My Tomato Comeuppance
Plus, burrata—and a quick lemony basil oil to add a little herbal essence to your life!
ONE OF MY GREATEST REGRETS in the last decade of my life—at least, one that doesn’t concern my intermittent spinelessness, or my bad judgment about people, or my almost pathological slowness in realizing that the brutal rejection we experience as we make our way from birth to death often turns out to be a mystical trap door that gently plunks us onto a new path, to happiness—is that I didn’t appreciate my access to truly great tomatoes when I had it.
Friends and strangers who have followed me on Instagram for the last decade or so might beg to differ. Year after year, while I was living monastically in mountain farmland in rural North Carolina, I subjected them to an ongoing pageant of my sexpot tomato photos (and plum, peach, melon, lettuce, spring onion, various bean, and squash photos, too).

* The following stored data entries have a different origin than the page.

(* ===== verification/Parser.v ===== *)
(** * The RESP request parser ([src/resp/parser.rs])

    The resumable scan as written: one [State] per frame element, offsets
    relative to the start of the read buffer, the argument ranges collected so
    far.  A [usize] that comes from the client is a [Z]; an offset into the
    buffer is a [nat].  [None] as the result of [parse] stands for a Rust panic
    or for exhausted fuel; [parse_total] excludes both. *)
From S2P Require Import Prelude Strnum.
Open Scope nat_scope.

Definition INLINE_MAX_SIZE : Z := 65536.
Definition MULTIBULK_MAX : Z := 1048576.
Definition PROTO_MAX_BULK_LEN : Z := 536870912.

Inductive ProtoError :=
| InvalidMultibulkLength | InvalidBulkLength | ExpectedDollar (c : byte) | TooBigInline
| UnbalancedQuotes | TooBigMbulkCount | TooBigBulkCount.

Inductive Parsed := Command (args : list bytes) | Empty | Incomplete.

Inductive State :=
| Start
| MbulkHeader (scanned : nat)
| BulkHeader (pos : nat) (remaining : Z) (scanned : nat)
| BulkBody (start : nat) (len remaining : Z)
| Inline (scanned : nat).

Record RequestParser := {
  proto_max_bulk_len : Z;
  state : State;
  ranges : list (nat * nat)
}.

Definition parser_new (proto_max_bulk_len : Z) : RequestParser :=
  {| proto_max_bulk_len := proto_max_bulk_len; state := Start; ranges := [] |}.

Definition set_proto_max_bulk_len (v : Z) (p : RequestParser) : RequestParser :=
  {| proto_max_bulk_len := v; state := state p; ranges := ranges p |}.

Definition with_state (s : State) (p : RequestParser) : RequestParser :=
  {| proto_max_bulk_len := proto_max_bulk_len p; state := s; ranges := ranges p |}.

Definition reset (p : RequestParser) : RequestParser :=
  {| proto_max_bulk_len := proto_max_bulk_len p; state := Start; ranges := [] |}.

Definition is_mid_frame (p : RequestParser) : bool :=
  match state p with Start => false | _ => true end.

Definition scan_position (p : RequestParser) : Z :=
  match state p with
  | Start => 0
  | MbulkHeader scanned | Inline scanned => Z.of_nat scanned
  | BulkHeader pos _ _ => Z.of_nat pos
  | BulkBody start len _ => Z.min U64_MAX (Z.of_nat start + len)
  end.

(** ** Header lines *)

Inductive Line := Found (start end_ next : nat) | LineIncomplete (resume : nat) | Malformed.

(** [checked_*] on an [i64]. *)
Definition checked_i64 (z : Z) : option Z := if decide (I64_MIN <= z <= I64_MAX)%Z then Some z else None.

Fixpoint parse_i64_digits (v : Z) (s : bytes) : option Z :=
  match s with
  | [] => Some v
  | c :: s =>
      if negb (is_digit c) then None
      else
        m ← checked_i64 (v * 10);
        v ← checked_i64 (m + digit_val c);
        parse_i64_digits v s
  end.

Definition parse_i64_strict (s : bytes) : option Z :=
  match s with
  | [] => None
  | c :: rest =>
      let '(neg, digits) := if decide (c = "-"%byte) then (true, rest) else (false, s) in
      match digits with
      | [] => None
      | _ => v ← parse_i64_digits 0 digits; Some (if neg then - v else v)%Z
      end
  end.

(** ** Inline commands *)

Definition is_ascii_whitespace (c : byte) : bool :=
  bool_decide (c ∈ [x20; x09; x0a; x0c; x0d]).

Definition hex_val (c : byte) : option Z :=
  let z := b2z c in
  if decide (48 <= z <= 57)%Z then Some (z - 48)%Z
  else if decide (97 <= z <= 102)%Z then Some (z - 97 + 10)%Z
  else if decide (65 <= z <= 70)%Z then Some (z - 65 + 10)%Z
  else None.

(** What an escaped character other than [\xHH] stands for. *)
Definition unescape (esc : byte) : byte :=
  if decide (esc = "n"%byte) then x0a
  else if decide (esc = "r"%byte) then x0d
  else if decide (esc = "t"%byte) then x09
  else if decide (esc = "b"%byte) then x08
  else if decide (esc = "a"%byte) then x07
  else esc.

I became concerned when one friend suggested that my tomato/produce photos—and my donkey, goat, tree, river, moss, and rock photos— were a sign that I was wasting my life. But I now realize that nothing could have been further from the truth. My years in the remote countryside turned out to be holy steppingstones to salad enlightenment, which, while it can never truly be attained, is a worthy pilgrimage for anyone in this world.
I have since learned to disregard the kinds of people who think it’s important to “get” or “understand” how other people live their lives. But that is neither here nor there. The point is that while I luxuriated in these tomatoes, I’m not sure I truly understood what a privilege it was to live in a place where all summer long you could pull off the road into the gravel lot of a small hut to find stalls lined with freshly picked, ripe tomatoes with dirt still clinging to their warm skin. Or where neighbors would leave baskets of flowers and blackberries on your porch.
If I’d been able to comprehend my extreme tomato privilege, before I left the mountains I would have driven around with a loudspeaker on top of my car, thanking the farmers and country kitchen gardeners who fed me so well.
But I didn’t. And now I am getting my comeuppance. Living in an urban area, I feel extremely put upon by the effort it takes to find a decent tomato. And I have also begun worrying neurotically about how all the people who don’t live where I used to live get by in the tomato department. This is a lot of people to fret over.
Which is why I have a recipe for you today that you can make with tomatoes that are just okay. Would it be better if you made it with great tomatoes? Yes. But the truth is the only thing you should be doing with great tomatoes is slicing them, drizzling them with olive oil, and eating them with nothing but salt and pepper. Great tomatoes don’t need our help.